The biggest con I can think of is that rental income is taxed as ordinary income, and subject to your tax bracket. If you aren't careful, rental income can push you into another tax bracket. However, remember real estate is a business. When considering taxes, think about real estate in business terms.
Real Estate is an "asset heavy" business, meaning in order to produce income the business has to spend substantial capital to acquire and maintain PP&E (Plants, Property & Equipment), aka assets. Another asset heavy business is the airline industry. The IRS recognizes capital must be spent to maintain these assets, and allows for deductions for these expenses. Repairs, maintenance, mortgage interest and property taxes are examples of items that can be deductible. For the average SFR rental property, these can take 50% or more of the income.

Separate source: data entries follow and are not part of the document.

(** C29. The pool.  In every run of section 4, whatever the order of the threads: the
    value of the semaphore and the number of workers that hold a resource add up to
    [POOL_SIZE], so that no more than that many hold one, nor appear in the output between
    their two lines; the run is bounded and can be carried to its end, and at the end all
    resources are back and the output is the heading, the two lines of every worker in
    their order, and the closing line. *)
Theorem pool_correct :
  (∀ tr s, run section4_step section4_counting tr (Running s) →
     glob s + holding s = POOL_SIZE ∧ 0 ≤ glob s ∧
     (∃ o, Interleave.output tr = main_output pool_header pool_report (main_ s) (glob s) o ∧ 0 ≤ using_now o ≤ POOL_SIZE) ∧
     Z.of_nat (length tr) ≤ 39 ∧
     ∃ tr' s', run section4_step (Running s) tr' (Running s') ∧ fj_ended s') ∧
  (∀ tr s, run section4_step section4_counting tr (Running s) → fj_ended s →
     glob s = POOL_SIZE ∧
     ∃ o, Interleave.output tr = pool_header ++ o ++ pool_report (glob s) ∧
       length o = 12%nat ∧ ∀ j, (j < NUM_WORKERS)%nat → lines_of j o = [using_line j; releasing_line j]).
Proof.
  assert (∀ p, 0 ≤ k_weight p) as Hw by (intros []; simpl; lia).
  assert (nat → k_weight k_wait ≤ 4) as Hb by (intros _; simpl; lia).
  split.
  - intros tr s Hr%running_run.
    destruct (fj_invariant _ _ _ _ _ _ _ pool_inv pool_inv_init pool_inv_create pool_inv_step k_returned_stays _ _ Hr)
      as (_ & o & I & Ho & _).
    pose proof (k_sum _ _ _ I) as Hs. pose proof (k_nonneg _ _ _ I). pose proof (pool_using _ _ _ I).
    split_and!; [done|done|exists o; split; [done|lia]| |].
    + pose proof (fj_run_length _ _ _ _ _ _ _ pool_inv pool_inv_init pool_inv_create pool_inv_step
        k_returned_stays k_weight 4 Hw Hb k_weight_step _ _ Hr) as Hlen. exact Hlen.
    + destruct (fj_ends _ _ _ _ _ _ _ pool_inv pool_inv_init pool_inv_create pool_inv_step
        k_returned_stays k_weight 4 Hw Hb k_weight_step pool_thread_progress _ _ Hr) as (tr' & s' & Hr' & He).
      exists tr', s'. split; [by apply run_running|done].
  - intros tr s Hr%running_run He.
    destruct (fj_final _ _ _ _ _ _ _ pool_inv pool_inv_init pool_inv_create pool_inv_step k_returned_stays _ _ Hr He)
      as (o & I & Ho & Hl & Hret).
    assert (Forall (λ p, p = k_done) (pcs s)) as Hdone by (eapply Forall_impl; [exact Hret|]; by intros []).
    assert (∀ f : worker_pc → Z, zsum (f <$> pcs s) = f k_done * 6) as Hz.
    { intros f. rewrite (zsum_const f _ (f k_done)) ?Hl //. eapply Forall_impl; [exact Hdone|]. by intros ? ->. }
    pose proof (k_sum _ _ _ I) as Hs. rewrite Hz /= in Hs. split; [lia|]. exists o. split_and!; [done| |].
    + pose proof (k_using _ _ _ I) as Hu. pose proof (k_releasing _ _ _ I) as Hre. rewrite !Hz /= in Hu, Hre.
      pose proof (count_all o (k_all _ _ _ I)). lia.
    + intros j Hj. destruct (lookup_lt_is_Some_2 (pcs s) j) as [p Hp]; [by rewrite Hl|].
      rewrite (k_lines _ _ _ I j p Hp). by rewrite (Forall_lookup_1 _ _ _ _ Hdone Hp).
Qed.

Lemma section2_says strerror : says (section2_basics strerror) tt (concat_str
  [puts_text "═══ 2. Unnamed Semaphore Basics ════\n"; line "  initial value: %d\n" [AInt 3]; line "  after wait:    %d\n" [AInt 2];
   line "  after wait/post sequence: %d\n\n" [AInt 4]; line "  sem_trywait when value=%d: %s\n" [AInt 4; AStr "acquired"];
   line "  sem_trywait on empty:     %s (errno=%s)\n\n" [AStr "failed"; AStr (strerror EAGAIN)]]).
Proof.
  unfold section2_basics. cbv zeta. cbn [sem_wait sem_post sem_trywait].
  eapply says_cons; [apply says_puts|]. eapply says_cons; [apply says_printf; by eexists|].
  eapply says_quiet; [apply says_ret|]. eapply says_cons; [apply says_printf; by eexists|].
  eapply says_quiet; [apply says_ret|]. eapply says_cons; [apply says_printf; by eexists|].
  eapply says_cons; [apply says_printf; by eexists|].
  eapply (says_quiet _ _ (EAGAIN, 0)); [exists []; split; [intros w; by vm_compute|done]|]. apply says_last, says_printf. by eexists.
Qed.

Another advantage of real estate is depreciation. The IRS recognizes when an asset is purchased today, it decreases in value over time. This decrease in value is considered a loss, as it theoretically can never be recovered. A tax deduction is given to account for this loss. The IRS typically has schedules for depreciation, or timeframes in which the value of the asset goes to 0. For example, a single family house (which the IRS considers a piece of equipment, or asset) is depreciated over a 27.5 year schedule. Note: this does not include the value of the land. So, if you buy a property for $150,000, and it is determined the house on it is worth $100,000, you get to claim a loss of $3636 per year for 27.5 years. You can also depreciate capital improvements (kitchen upgrades, new roof, etc) on different schedules as well.
These two factors can add up to a substantial yearly tax deduction. In a lot of cases when depreciation comes in to play, the deductions total more than the net income the property generates. As such, its is possible to pay no income tax on rental income.
A final note, if the deductions on real estate exceed the income, it is possible to apply these deductions to other income as well, lowering the overall tax burden of the individual. This is a huge reason for many high income earners such as doctors and lawyers to invest in real estate. However, there are many rules and considerations for this to apply, so please consult an accountant.